How the clownfish earned its stripes: Color pattern evolution in coral reef fishes
Coral reef fishes, including clownfish, display a wide variety of colors but it remains unclear how these colors evolved or how they develop throughout a fish’s life. Research published in BMC Biology sheds new light on the evolution of different stripe patterns in clownfish and on how these patterns change as individuals from different species grow from larvae into adults.
Dr. Laudet added: “It is also interesting that while clownfish species vary in their number of stripes from zero to three, there is limited variation in how these stripes are organised. In all two-striped species, the stripe nearest the tail has been lost, while the head and the trunk stripes are retained. All one-striped species have retained the head stripe and have lost the trunk and tailfin stripes. So, some fish have no stripes at all, while others have one stripe near the head, one stripe each near the head and on the trunk, or three stripes near the head, on the trunk, and near the tail, but you will never find a clownfish with just one stripe near the tail, or one stripe near the tail and one near the head.”

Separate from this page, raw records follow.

Record collection_row := {
  wc_id : Z;
  wc_user_id : Z;
  wc_collection_date : string;
  wc_waste_type : string;
  wc_weight_kg : Q;
  wc_segregated : sql_cell;
  wc_collected_by : option string;
  wc_vehicle_number : option string;
  wc_status : collection_status;
  wc_latitude : Q;
  wc_longitude : Q
}.

Record complaint_row := {
  cp_id : Z;
  cp_user_id : Z;
  cp_complaint_type : string;
  cp_description : string;
  cp_location : string;
  cp_latitude : Q;
  cp_longitude : Q;
  cp_status : complaint_status;
  cp_created_date : string;
  cp_resolved_date : option string
}.

Record reward_row := {
  rw_id : Z;
  rw_user_id : Z;
  rw_reward_type : string;
  rw_points_earned : Z;
  rw_description : string;
  rw_earned_date : string
}.

Record database := {
  users : list user_row;
  waste_collections : list collection_row;
  complaints : list complaint_row;
  rewards : list reward_row
}.

(** The sqlite3 connection shared by all handlers: [durable] is what has
    been committed, [current] is what statements on the connection read and
    write. *)
Record connection := {
  durable : database;
  current : database
}.

(** Column defaults of [CREATE TABLE]. *)
Definition default_user_type : string := "citizen".
Definition default_training_completed : Z := 0.
Definition default_points : Z := 0.
Definition default_collection_status : collection_status := Scheduled.
Definition default_complaint_status : complaint_status := Pending.

(** The dictionary [authenticate_user] returns and [st.session_state.user]
    holds. *)
Record session_user := {
  s_id : Z;
  s_username : string;
  s_email : string;
  s_full_name : string;
  s_phone : string;
  s_address : string;
  s_user_type : string;
  s_ward_number : string;
  s_unique_waste_id : string;
  s_points : Z
}.
(** C6.  A clockwise rotation of a vertical I-piece tries the offsets of
    the kick order 0, -1, +1, -2, +2 and takes the first at which the
    horizontal I fits; when none fits, matrix and position stay as they
    were.  Flush against the right wall (column 9) none fits, whatever
    the grid holds: the horizontal I would have to move 3 columns to the
    left and the offsets reach 2, so the rotation leaves matrix and
    position unchanged.  On the empty grid a vertical I in column 8 is
    moved 2 columns to the left and one in column 7 is moved 1, in both
    cases to column 6, by exactly enough columns for the horizontal I to
    fit. *)
Theorem C6_vertical_I_at_right_wall rnd n (s : State) (a : Piece.t) :
  active s = Some a → Piece.m a = verticalI → wfBoard (board s) →
  (Piece.x a = 9%Z →
   Forall (λ dx, fits (board s) a [[1; 1; 1; 1]] dx = false) kicks
   ∧ commit rnd n (rotateCW s) s = Some (s, n))
  ∧ (board s = emptyBoard ROWS COLS → (Piece.y a < ROWS)%Z →
     Piece.x a = 8%Z ∨ Piece.x a = 7%Z →
     commit rnd n (rotateCW s) s =
       Some (withActive s
               (Some (Piece.mk 6 (Piece.y a) [[1; 1; 1; 1]] (Piece.c a) (Piece.k a))),
             n)).
Proof.
  intros Ha Hm Hwf.
  assert (Hrot : rotateMatrixCW (Piece.m a) = Some [[1; 1; 1; 1]]) by (by rewrite Hm).
  unfold rotateCW. rewrite (rotate_spec rnd n s a rotateMatrixCW _ Ha Hrot Hwf).
  unfold kicks. split.
  - intros Hx. split.
    + repeat constructor;
        apply horizontalI_past_wall; (done || (rewrite Hx; unfold COLS; lia)).
    + cbn [find].
      rewrite !horizontalI_past_wall by (done || (rewrite Hx; unfold COLS; lia)). done.
  - intros Hb Hy [Hx|Hx]; rewrite Hb in *; cbn [find].
    + rewrite !horizontalI_past_wall by (done || (rewrite Hx; unfold COLS; lia)).
      rewrite horizontalI_inside by (done || (rewrite Hx; unfold COLS; lia)).
      unfold moved. rewrite Hx, Z.add_0_r. done.
    + rewrite horizontalI_past_wall by (done || (rewrite Hx; unfold COLS; lia)).
      rewrite horizontalI_inside by (done || (rewrite Hx; unfold COLS; lia)).
      unfold moved. rewrite Hx, Z.add_0_r. done.
Qed.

In order to investigate the molecular mechanisms that underlie stripe formation and loss, the authors treated clownfish larvae with a substance known to suppress stripe development in zebrafish. The substance works by targeting certain receptors in iridophores; the cells that produce a reflective/ iridescent color. The authors found that larvae treated with the substance did not fully develop stripes or developed no stripes at all in a dose-dependent manner.
The findings suggest that the white stripes in clownfish are produced by iridophores and that a decrease in the number of these cells will inhibit stripe formation.
Dr. Laudet said: “Because coral reef fishes provide examples of complex color patterns, they offer a unique opportunity to better understand the origin of these traits. Unraveling the mysteries of why pigmentation patterns from coral reef fish are so diverse, how they evolved and where their diversity originated will help us to understand the formation of very complex phenotypes.”
The authors also suggest a possible purpose for the different stripe patterns; they may allow clownfish to recognize individuals belonging to the same species, including potential partners for reproduction.